* [DATA]
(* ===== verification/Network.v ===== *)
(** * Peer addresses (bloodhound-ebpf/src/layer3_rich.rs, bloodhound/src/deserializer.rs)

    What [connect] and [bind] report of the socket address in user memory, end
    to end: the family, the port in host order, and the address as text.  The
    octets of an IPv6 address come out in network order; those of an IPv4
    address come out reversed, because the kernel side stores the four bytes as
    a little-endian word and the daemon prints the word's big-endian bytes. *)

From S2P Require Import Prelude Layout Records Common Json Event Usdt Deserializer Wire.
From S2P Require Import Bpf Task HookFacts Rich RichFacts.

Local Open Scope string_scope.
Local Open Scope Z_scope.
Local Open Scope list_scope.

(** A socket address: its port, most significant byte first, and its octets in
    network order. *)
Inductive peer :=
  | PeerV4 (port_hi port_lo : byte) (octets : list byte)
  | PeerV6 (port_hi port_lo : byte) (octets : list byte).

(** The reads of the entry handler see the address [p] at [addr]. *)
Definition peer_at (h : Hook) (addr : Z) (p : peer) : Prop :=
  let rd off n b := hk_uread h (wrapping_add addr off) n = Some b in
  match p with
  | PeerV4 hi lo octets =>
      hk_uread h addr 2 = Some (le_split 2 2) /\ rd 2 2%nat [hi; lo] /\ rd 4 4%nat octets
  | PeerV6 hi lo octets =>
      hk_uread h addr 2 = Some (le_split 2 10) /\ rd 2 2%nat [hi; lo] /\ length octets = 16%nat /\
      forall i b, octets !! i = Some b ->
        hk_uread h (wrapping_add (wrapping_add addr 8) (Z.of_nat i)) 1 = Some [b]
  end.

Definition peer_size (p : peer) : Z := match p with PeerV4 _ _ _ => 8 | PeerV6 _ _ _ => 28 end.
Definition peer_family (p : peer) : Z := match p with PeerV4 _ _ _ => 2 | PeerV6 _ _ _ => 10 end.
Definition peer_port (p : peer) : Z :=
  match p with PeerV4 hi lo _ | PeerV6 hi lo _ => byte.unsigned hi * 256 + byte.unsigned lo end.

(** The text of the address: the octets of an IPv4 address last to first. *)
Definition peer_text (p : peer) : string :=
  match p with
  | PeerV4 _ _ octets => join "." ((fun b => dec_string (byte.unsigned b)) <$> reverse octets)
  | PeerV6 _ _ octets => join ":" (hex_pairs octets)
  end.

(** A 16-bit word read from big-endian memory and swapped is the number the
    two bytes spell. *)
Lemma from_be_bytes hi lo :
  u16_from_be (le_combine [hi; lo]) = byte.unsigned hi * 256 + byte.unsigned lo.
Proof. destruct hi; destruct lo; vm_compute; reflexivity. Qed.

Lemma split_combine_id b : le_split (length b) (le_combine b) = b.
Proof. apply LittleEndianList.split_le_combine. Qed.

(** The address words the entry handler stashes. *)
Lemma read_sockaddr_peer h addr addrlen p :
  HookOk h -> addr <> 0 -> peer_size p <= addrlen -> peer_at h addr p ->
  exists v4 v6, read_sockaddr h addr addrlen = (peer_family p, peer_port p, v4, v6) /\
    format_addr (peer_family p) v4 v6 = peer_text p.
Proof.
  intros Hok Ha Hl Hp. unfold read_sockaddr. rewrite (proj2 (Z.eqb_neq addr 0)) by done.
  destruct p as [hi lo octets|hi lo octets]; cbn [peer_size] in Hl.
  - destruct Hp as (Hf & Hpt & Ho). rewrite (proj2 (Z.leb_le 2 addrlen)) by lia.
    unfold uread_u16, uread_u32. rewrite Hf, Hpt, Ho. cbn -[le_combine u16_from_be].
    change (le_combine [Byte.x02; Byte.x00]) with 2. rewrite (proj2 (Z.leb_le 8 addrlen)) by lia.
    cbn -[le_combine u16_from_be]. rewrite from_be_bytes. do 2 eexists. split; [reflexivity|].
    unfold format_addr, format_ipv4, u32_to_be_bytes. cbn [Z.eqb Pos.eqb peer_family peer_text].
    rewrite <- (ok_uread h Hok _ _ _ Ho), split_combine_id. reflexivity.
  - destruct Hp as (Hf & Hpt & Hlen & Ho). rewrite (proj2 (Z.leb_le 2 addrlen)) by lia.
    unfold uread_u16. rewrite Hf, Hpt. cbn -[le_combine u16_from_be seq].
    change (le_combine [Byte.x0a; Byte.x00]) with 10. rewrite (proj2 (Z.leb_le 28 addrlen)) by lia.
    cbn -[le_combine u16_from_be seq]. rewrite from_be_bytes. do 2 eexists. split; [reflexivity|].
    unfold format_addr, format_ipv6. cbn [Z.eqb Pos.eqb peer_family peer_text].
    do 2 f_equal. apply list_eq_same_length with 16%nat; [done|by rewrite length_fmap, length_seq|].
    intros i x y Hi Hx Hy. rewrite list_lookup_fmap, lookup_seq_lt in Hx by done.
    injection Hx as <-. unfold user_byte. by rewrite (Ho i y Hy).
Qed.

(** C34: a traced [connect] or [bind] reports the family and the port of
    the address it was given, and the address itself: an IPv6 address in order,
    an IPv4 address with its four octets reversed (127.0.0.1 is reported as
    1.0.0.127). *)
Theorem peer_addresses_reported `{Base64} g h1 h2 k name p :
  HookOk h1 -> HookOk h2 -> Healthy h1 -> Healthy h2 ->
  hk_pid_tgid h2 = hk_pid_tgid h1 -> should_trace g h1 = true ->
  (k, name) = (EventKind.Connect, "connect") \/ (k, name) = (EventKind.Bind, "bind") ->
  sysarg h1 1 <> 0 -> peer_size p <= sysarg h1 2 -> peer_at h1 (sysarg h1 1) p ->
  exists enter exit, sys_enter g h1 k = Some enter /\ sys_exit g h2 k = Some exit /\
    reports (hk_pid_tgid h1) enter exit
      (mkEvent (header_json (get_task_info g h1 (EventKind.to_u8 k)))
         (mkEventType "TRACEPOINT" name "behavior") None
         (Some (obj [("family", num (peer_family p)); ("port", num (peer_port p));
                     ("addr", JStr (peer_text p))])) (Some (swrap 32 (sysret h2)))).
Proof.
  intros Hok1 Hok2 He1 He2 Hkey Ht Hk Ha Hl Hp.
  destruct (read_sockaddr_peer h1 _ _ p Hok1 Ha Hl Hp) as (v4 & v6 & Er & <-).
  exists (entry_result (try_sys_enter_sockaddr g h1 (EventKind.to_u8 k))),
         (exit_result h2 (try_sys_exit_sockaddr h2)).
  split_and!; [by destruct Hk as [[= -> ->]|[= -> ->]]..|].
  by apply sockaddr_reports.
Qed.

--

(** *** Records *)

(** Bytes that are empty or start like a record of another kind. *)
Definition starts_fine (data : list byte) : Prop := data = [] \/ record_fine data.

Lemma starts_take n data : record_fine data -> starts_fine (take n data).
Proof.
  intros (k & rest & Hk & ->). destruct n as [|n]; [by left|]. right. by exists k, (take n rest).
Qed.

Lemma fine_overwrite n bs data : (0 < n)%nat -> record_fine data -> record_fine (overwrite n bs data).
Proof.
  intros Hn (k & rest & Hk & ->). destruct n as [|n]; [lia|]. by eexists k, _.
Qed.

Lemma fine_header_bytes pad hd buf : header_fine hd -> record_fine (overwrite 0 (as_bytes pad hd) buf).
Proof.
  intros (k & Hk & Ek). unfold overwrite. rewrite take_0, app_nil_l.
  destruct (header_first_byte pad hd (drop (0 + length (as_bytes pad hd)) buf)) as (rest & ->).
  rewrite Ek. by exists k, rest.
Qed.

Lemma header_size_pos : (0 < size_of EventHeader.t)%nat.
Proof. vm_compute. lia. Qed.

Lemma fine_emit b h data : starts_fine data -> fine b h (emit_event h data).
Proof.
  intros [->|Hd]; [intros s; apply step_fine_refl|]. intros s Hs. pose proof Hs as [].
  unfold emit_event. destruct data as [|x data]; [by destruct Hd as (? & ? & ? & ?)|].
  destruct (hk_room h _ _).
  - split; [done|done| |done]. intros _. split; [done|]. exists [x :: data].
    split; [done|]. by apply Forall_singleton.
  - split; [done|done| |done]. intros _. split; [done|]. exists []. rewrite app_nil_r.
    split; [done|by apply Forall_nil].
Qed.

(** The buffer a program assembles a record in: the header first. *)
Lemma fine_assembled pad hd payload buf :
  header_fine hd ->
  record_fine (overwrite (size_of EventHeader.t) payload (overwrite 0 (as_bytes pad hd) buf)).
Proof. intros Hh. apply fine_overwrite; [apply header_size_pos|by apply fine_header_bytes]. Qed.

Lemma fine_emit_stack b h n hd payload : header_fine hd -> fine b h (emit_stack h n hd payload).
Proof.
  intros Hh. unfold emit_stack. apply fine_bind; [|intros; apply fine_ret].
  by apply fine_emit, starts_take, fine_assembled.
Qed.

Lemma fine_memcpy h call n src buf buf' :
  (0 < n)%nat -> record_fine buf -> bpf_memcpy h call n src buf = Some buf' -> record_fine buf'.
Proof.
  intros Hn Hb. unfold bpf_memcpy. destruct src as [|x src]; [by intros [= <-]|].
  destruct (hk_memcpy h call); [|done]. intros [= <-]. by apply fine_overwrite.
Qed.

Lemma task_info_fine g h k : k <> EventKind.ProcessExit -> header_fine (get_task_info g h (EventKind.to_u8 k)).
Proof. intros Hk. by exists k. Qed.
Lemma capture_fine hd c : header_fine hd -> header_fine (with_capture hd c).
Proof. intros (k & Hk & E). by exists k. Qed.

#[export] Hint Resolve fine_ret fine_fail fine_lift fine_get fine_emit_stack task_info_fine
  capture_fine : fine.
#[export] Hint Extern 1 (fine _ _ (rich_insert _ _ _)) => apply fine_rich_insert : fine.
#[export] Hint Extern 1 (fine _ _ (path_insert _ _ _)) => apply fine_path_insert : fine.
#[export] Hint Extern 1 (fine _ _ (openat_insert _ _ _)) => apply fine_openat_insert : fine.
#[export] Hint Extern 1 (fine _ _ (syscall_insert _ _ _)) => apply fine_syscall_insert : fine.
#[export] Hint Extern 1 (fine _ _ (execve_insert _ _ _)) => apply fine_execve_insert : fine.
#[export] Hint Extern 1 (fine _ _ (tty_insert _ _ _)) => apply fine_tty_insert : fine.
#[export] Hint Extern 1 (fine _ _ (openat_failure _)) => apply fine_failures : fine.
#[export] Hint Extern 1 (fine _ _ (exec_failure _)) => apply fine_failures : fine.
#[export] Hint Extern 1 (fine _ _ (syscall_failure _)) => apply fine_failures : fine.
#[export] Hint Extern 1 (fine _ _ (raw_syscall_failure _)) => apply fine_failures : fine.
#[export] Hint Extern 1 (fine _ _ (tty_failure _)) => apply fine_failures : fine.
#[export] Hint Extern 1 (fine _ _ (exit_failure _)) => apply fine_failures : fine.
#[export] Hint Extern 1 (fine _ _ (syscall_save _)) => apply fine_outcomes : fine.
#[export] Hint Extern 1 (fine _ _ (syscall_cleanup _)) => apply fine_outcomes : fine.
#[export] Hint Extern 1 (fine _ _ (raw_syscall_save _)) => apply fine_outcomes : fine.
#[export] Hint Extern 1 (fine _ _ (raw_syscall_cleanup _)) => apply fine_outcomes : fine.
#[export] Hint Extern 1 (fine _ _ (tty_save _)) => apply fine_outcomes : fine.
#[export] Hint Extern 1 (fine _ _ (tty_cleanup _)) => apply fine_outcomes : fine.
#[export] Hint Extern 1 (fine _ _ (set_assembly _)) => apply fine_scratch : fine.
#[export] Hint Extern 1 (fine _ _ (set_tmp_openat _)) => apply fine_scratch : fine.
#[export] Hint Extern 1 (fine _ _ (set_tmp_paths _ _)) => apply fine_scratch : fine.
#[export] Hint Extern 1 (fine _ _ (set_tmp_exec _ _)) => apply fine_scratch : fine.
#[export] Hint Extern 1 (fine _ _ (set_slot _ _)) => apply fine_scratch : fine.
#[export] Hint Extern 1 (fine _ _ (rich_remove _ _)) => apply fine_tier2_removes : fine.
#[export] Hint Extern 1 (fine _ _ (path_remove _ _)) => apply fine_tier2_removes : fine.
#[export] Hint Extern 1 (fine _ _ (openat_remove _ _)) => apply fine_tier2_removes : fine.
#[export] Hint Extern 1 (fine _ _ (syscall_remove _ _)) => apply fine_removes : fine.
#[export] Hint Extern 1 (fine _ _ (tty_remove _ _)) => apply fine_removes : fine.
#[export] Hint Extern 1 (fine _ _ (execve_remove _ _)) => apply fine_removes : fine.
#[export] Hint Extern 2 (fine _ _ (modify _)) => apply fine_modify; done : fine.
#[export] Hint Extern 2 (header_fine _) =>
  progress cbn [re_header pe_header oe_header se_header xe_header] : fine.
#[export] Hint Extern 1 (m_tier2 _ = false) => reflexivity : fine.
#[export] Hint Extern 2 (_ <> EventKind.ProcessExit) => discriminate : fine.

* [THE TASK]
Above are the records; print exactly the lines from the line with "- destruct Hp as (Hf & Hpt & Hlen" to the line with "1.0.0.127). *)", including both, and nothing else.

* [PROBLEM SOLUTION]
  - destruct Hp as (Hf & Hpt & Hlen & Ho). rewrite (proj2 (Z.leb_le 2 addrlen)) by lia.
    unfold uread_u16. rewrite Hf, Hpt. cbn -[le_combine u16_from_be seq].
    change (le_combine [Byte.x0a; Byte.x00]) with 10. rewrite (proj2 (Z.leb_le 28 addrlen)) by lia.
    cbn -[le_combine u16_from_be seq]. rewrite from_be_bytes. do 2 eexists. split; [reflexivity|].
    unfold format_addr, format_ipv6. cbn [Z.eqb Pos.eqb peer_family peer_text].
    do 2 f_equal. apply list_eq_same_length with 16%nat; [done|by rewrite length_fmap, length_seq|].
    intros i x y Hi Hx Hy. rewrite list_lookup_fmap, lookup_seq_lt in Hx by done.
    injection Hx as <-. unfold user_byte. by rewrite (Ho i y Hy).
Qed.

(** C34: a traced [connect] or [bind] reports the family and the port of
    the address it was given, and the address itself: an IPv6 address in order,
    an IPv4 address with its four octets reversed (127.0.0.1 is reported as
    1.0.0.127). *)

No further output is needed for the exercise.